What the exercise asks: In the listing below, the lines starting with the line with "(** * Sensor: the registry of sensors" and going on through the line with "match get_humidity o" are to be reproduced exactly, and only those.

Excerpted records:
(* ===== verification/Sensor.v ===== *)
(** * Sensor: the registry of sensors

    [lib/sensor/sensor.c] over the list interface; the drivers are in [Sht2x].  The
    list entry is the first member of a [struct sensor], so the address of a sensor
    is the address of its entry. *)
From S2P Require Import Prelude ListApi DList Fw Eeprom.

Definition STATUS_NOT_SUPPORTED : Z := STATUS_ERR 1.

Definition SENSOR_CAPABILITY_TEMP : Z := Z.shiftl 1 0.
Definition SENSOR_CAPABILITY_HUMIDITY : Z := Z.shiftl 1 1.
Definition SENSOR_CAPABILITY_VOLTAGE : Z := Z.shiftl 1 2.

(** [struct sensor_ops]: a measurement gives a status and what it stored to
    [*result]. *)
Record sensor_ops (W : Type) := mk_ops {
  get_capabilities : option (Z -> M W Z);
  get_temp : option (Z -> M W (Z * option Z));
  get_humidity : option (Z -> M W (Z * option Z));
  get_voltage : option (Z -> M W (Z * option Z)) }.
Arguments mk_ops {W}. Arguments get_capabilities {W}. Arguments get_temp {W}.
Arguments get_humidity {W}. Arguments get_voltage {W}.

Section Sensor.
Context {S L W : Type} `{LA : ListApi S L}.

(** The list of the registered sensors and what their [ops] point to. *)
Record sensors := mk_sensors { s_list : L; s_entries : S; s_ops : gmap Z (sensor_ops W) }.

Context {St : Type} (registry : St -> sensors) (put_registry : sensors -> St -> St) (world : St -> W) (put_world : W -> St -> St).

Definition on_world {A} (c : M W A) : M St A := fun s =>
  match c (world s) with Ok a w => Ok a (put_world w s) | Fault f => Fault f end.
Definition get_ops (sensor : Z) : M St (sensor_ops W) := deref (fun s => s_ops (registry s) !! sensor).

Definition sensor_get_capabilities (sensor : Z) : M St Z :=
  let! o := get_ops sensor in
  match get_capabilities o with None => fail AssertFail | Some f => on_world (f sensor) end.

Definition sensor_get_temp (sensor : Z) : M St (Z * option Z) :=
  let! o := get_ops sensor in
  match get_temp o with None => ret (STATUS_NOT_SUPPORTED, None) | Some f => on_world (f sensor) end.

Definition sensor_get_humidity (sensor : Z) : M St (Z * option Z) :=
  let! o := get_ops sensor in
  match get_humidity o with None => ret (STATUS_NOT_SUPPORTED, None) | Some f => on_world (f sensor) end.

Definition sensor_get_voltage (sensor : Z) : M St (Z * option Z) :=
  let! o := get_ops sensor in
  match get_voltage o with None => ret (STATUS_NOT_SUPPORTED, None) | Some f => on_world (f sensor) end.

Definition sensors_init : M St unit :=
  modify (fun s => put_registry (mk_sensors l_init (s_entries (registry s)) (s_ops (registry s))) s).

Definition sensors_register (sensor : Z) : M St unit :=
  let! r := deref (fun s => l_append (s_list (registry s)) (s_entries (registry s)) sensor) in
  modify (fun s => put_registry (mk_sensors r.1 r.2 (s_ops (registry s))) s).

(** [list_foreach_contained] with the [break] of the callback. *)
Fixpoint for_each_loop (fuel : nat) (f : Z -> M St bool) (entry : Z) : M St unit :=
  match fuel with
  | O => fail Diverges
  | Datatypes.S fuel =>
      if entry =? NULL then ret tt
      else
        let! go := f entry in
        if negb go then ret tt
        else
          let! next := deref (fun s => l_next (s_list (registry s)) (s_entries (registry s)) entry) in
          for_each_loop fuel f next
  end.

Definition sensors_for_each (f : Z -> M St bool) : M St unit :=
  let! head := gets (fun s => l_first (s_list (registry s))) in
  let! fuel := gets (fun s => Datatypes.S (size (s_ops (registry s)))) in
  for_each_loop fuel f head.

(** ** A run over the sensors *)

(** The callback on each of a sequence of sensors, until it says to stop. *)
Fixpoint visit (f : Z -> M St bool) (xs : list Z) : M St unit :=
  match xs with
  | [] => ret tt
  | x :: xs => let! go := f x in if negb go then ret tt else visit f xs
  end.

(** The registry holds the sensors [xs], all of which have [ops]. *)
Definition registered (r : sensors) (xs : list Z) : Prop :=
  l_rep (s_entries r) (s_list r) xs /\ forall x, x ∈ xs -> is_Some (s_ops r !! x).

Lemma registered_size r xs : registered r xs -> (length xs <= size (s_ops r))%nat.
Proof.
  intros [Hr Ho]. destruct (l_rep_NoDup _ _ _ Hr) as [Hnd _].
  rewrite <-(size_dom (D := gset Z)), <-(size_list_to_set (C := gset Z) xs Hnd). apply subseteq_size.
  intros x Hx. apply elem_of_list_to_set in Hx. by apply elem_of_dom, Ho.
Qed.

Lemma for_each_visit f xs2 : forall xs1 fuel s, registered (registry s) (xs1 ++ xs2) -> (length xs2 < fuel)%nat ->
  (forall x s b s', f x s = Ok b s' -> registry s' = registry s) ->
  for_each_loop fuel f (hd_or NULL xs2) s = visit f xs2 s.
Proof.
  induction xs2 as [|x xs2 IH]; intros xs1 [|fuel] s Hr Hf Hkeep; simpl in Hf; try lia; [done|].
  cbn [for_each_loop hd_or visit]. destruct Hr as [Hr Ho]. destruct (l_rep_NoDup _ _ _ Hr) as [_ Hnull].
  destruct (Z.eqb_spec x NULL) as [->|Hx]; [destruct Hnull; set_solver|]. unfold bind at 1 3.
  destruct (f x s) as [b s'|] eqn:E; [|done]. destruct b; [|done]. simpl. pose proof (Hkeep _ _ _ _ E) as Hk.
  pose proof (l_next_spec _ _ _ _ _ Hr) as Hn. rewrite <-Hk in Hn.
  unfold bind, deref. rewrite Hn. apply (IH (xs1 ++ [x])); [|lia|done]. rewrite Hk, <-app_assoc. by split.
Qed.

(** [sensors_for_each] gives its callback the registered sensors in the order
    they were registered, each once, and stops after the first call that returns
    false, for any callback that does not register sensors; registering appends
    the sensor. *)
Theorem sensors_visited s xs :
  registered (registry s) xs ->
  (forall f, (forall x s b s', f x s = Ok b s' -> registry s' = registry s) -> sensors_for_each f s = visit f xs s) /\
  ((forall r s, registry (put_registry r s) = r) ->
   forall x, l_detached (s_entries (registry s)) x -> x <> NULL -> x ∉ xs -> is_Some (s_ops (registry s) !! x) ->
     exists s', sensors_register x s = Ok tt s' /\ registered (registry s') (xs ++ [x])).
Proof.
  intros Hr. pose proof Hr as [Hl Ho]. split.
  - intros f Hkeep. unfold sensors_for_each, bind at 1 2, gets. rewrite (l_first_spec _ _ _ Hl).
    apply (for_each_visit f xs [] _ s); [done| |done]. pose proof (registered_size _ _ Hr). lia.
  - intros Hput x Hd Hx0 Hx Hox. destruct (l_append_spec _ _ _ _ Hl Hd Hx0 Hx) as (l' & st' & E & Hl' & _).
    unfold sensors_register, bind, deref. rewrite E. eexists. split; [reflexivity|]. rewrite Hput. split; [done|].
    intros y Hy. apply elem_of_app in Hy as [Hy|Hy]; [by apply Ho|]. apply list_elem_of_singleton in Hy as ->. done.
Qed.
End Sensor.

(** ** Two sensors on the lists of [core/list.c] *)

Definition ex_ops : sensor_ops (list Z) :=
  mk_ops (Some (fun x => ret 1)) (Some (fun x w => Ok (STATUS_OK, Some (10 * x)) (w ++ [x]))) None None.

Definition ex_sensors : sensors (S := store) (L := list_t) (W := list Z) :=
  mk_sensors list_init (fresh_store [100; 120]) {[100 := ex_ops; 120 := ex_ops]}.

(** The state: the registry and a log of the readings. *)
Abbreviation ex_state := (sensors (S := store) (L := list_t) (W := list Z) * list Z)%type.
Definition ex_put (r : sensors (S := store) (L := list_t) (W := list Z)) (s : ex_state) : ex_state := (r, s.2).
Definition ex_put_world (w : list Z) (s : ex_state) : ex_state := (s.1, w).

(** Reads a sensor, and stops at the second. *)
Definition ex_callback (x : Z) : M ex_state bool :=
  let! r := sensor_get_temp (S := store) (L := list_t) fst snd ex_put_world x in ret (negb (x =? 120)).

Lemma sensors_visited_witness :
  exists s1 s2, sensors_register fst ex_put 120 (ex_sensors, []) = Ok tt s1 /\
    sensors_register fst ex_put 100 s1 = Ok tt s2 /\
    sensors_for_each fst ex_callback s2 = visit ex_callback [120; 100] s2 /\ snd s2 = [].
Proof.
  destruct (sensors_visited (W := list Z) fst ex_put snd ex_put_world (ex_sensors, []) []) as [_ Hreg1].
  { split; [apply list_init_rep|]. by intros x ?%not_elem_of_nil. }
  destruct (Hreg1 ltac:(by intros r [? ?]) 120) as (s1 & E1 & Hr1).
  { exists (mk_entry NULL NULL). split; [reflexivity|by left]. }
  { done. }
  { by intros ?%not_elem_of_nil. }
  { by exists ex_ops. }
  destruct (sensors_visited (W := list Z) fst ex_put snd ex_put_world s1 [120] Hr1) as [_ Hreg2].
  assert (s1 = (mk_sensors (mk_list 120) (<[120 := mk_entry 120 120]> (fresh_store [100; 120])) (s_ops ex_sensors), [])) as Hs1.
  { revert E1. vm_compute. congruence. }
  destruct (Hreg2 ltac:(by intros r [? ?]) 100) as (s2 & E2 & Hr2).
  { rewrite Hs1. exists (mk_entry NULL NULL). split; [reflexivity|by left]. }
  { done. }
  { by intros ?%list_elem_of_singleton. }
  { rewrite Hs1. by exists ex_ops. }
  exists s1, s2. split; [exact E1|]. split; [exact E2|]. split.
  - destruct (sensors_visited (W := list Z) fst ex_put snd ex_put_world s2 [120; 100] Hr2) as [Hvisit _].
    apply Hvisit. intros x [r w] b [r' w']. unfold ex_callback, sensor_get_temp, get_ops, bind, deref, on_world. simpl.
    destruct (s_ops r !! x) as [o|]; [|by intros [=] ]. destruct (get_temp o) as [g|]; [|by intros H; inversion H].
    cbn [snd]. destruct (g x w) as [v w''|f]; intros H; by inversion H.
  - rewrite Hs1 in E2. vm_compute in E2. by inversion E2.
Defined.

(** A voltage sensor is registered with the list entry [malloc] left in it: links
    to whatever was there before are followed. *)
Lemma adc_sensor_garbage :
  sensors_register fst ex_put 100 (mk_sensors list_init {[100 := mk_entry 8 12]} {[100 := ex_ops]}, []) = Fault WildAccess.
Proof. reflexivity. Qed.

--

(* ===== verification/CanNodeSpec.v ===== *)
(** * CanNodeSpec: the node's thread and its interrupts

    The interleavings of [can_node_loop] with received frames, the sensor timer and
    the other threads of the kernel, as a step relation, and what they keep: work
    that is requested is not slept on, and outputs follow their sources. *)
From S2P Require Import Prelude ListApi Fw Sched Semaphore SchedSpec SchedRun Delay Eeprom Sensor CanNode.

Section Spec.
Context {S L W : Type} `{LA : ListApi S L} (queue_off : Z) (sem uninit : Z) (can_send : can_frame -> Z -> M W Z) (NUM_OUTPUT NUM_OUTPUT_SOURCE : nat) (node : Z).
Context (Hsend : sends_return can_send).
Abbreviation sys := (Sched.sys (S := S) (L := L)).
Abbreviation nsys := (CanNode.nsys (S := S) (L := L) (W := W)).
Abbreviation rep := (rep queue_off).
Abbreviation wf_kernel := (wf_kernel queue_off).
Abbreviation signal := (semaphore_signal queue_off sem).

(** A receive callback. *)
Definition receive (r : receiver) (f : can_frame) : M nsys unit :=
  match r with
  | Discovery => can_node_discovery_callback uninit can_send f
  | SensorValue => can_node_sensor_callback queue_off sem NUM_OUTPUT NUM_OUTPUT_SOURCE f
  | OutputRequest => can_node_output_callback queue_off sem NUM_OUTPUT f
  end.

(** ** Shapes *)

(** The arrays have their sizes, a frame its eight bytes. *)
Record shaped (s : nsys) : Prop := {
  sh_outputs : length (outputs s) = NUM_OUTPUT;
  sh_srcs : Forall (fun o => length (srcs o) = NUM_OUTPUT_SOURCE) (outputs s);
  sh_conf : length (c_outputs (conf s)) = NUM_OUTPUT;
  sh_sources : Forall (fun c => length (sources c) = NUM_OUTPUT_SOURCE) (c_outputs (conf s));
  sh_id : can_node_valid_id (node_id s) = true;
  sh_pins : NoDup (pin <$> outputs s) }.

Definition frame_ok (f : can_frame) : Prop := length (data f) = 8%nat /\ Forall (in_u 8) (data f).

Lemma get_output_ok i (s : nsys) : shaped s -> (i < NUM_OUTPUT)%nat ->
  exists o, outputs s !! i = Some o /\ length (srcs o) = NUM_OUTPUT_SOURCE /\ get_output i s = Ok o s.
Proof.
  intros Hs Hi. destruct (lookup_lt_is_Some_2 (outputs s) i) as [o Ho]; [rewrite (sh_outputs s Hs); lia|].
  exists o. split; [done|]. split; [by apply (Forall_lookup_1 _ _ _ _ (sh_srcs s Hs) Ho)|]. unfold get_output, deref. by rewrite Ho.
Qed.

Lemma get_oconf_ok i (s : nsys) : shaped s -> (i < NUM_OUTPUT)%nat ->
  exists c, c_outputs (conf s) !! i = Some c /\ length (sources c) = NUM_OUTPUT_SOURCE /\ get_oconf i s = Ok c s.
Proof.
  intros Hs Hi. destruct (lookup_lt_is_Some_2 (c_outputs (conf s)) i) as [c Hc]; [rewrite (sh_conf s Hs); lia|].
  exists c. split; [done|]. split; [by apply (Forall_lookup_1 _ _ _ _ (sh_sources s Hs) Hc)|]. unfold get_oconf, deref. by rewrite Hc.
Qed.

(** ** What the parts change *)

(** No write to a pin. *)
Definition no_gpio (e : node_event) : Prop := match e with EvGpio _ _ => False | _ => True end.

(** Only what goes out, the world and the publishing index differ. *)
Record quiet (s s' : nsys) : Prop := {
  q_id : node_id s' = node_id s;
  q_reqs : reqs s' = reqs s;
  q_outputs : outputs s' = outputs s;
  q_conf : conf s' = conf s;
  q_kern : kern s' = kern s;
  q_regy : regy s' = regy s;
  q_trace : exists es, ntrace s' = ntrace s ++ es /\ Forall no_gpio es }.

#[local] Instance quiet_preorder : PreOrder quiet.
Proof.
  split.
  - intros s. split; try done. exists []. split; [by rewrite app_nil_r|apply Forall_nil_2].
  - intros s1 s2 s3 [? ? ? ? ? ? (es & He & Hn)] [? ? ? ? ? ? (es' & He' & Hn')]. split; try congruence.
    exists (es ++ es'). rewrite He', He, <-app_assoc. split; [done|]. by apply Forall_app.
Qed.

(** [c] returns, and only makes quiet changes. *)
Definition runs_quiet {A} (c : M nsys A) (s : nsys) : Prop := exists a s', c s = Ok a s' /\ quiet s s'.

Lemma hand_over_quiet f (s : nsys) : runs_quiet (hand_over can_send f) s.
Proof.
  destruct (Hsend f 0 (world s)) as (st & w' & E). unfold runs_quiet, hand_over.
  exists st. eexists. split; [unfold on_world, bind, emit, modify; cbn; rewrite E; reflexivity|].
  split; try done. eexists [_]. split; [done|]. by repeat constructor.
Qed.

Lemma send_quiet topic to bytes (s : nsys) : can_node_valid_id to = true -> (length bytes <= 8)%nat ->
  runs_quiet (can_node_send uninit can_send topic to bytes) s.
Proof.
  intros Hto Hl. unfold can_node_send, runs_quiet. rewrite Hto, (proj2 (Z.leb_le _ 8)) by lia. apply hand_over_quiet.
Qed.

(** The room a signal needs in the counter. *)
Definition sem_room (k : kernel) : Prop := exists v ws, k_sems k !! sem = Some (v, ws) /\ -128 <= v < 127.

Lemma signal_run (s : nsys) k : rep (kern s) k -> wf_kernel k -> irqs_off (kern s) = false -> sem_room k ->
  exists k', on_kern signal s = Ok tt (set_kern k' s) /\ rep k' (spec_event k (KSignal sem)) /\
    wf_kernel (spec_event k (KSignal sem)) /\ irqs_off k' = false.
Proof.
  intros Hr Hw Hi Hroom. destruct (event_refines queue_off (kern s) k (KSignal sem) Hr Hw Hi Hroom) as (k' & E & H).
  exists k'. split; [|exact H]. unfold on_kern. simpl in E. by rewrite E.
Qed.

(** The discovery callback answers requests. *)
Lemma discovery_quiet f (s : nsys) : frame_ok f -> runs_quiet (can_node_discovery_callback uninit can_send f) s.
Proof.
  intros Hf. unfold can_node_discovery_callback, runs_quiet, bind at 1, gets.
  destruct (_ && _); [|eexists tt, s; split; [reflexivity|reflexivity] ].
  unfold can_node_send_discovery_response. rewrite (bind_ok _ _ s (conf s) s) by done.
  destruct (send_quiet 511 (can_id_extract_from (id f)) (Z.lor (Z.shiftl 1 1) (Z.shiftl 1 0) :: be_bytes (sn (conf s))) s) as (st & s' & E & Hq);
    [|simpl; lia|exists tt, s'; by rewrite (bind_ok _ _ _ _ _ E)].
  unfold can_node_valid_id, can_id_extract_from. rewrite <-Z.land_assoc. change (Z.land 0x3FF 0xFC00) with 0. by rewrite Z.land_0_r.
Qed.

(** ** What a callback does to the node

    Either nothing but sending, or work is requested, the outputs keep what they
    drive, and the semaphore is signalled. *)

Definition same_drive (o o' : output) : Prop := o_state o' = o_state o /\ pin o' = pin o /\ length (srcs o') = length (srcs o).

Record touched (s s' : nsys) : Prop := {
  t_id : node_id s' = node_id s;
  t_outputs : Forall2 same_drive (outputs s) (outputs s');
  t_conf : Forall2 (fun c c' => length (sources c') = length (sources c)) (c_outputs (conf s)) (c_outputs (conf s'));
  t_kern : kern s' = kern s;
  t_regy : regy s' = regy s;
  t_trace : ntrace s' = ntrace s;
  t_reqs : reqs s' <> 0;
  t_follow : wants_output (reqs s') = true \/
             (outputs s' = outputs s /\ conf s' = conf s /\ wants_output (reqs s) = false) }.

Result for this exercise:
(** * Sensor: the registry of sensors

    [lib/sensor/sensor.c] over the list interface; the drivers are in [Sht2x].  The
    list entry is the first member of a [struct sensor], so the address of a sensor
    is the address of its entry. *)
From S2P Require Import Prelude ListApi DList Fw Eeprom.

Definition STATUS_NOT_SUPPORTED : Z := STATUS_ERR 1.

Definition SENSOR_CAPABILITY_TEMP : Z := Z.shiftl 1 0.
Definition SENSOR_CAPABILITY_HUMIDITY : Z := Z.shiftl 1 1.
Definition SENSOR_CAPABILITY_VOLTAGE : Z := Z.shiftl 1 2.

(** [struct sensor_ops]: a measurement gives a status and what it stored to
    [*result]. *)
Record sensor_ops (W : Type) := mk_ops {
  get_capabilities : option (Z -> M W Z);
  get_temp : option (Z -> M W (Z * option Z));
  get_humidity : option (Z -> M W (Z * option Z));
  get_voltage : option (Z -> M W (Z * option Z)) }.
Arguments mk_ops {W}. Arguments get_capabilities {W}. Arguments get_temp {W}.
Arguments get_humidity {W}. Arguments get_voltage {W}.

Section Sensor.
Context {S L W : Type} `{LA : ListApi S L}.

(** The list of the registered sensors and what their [ops] point to. *)
Record sensors := mk_sensors { s_list : L; s_entries : S; s_ops : gmap Z (sensor_ops W) }.

Context {St : Type} (registry : St -> sensors) (put_registry : sensors -> St -> St) (world : St -> W) (put_world : W -> St -> St).

Definition on_world {A} (c : M W A) : M St A := fun s =>
  match c (world s) with Ok a w => Ok a (put_world w s) | Fault f => Fault f end.
Definition get_ops (sensor : Z) : M St (sensor_ops W) := deref (fun s => s_ops (registry s) !! sensor).

Definition sensor_get_capabilities (sensor : Z) : M St Z :=
  let! o := get_ops sensor in
  match get_capabilities o with None => fail AssertFail | Some f => on_world (f sensor) end.

Definition sensor_get_temp (sensor : Z) : M St (Z * option Z) :=
  let! o := get_ops sensor in
  match get_temp o with None => ret (STATUS_NOT_SUPPORTED, None) | Some f => on_world (f sensor) end.

Definition sensor_get_humidity (sensor : Z) : M St (Z * option Z) :=
  let! o := get_ops sensor in
  match get_humidity o with None => ret (STATUS_NOT_SUPPORTED, None) | Some f => on_world (f sensor) end.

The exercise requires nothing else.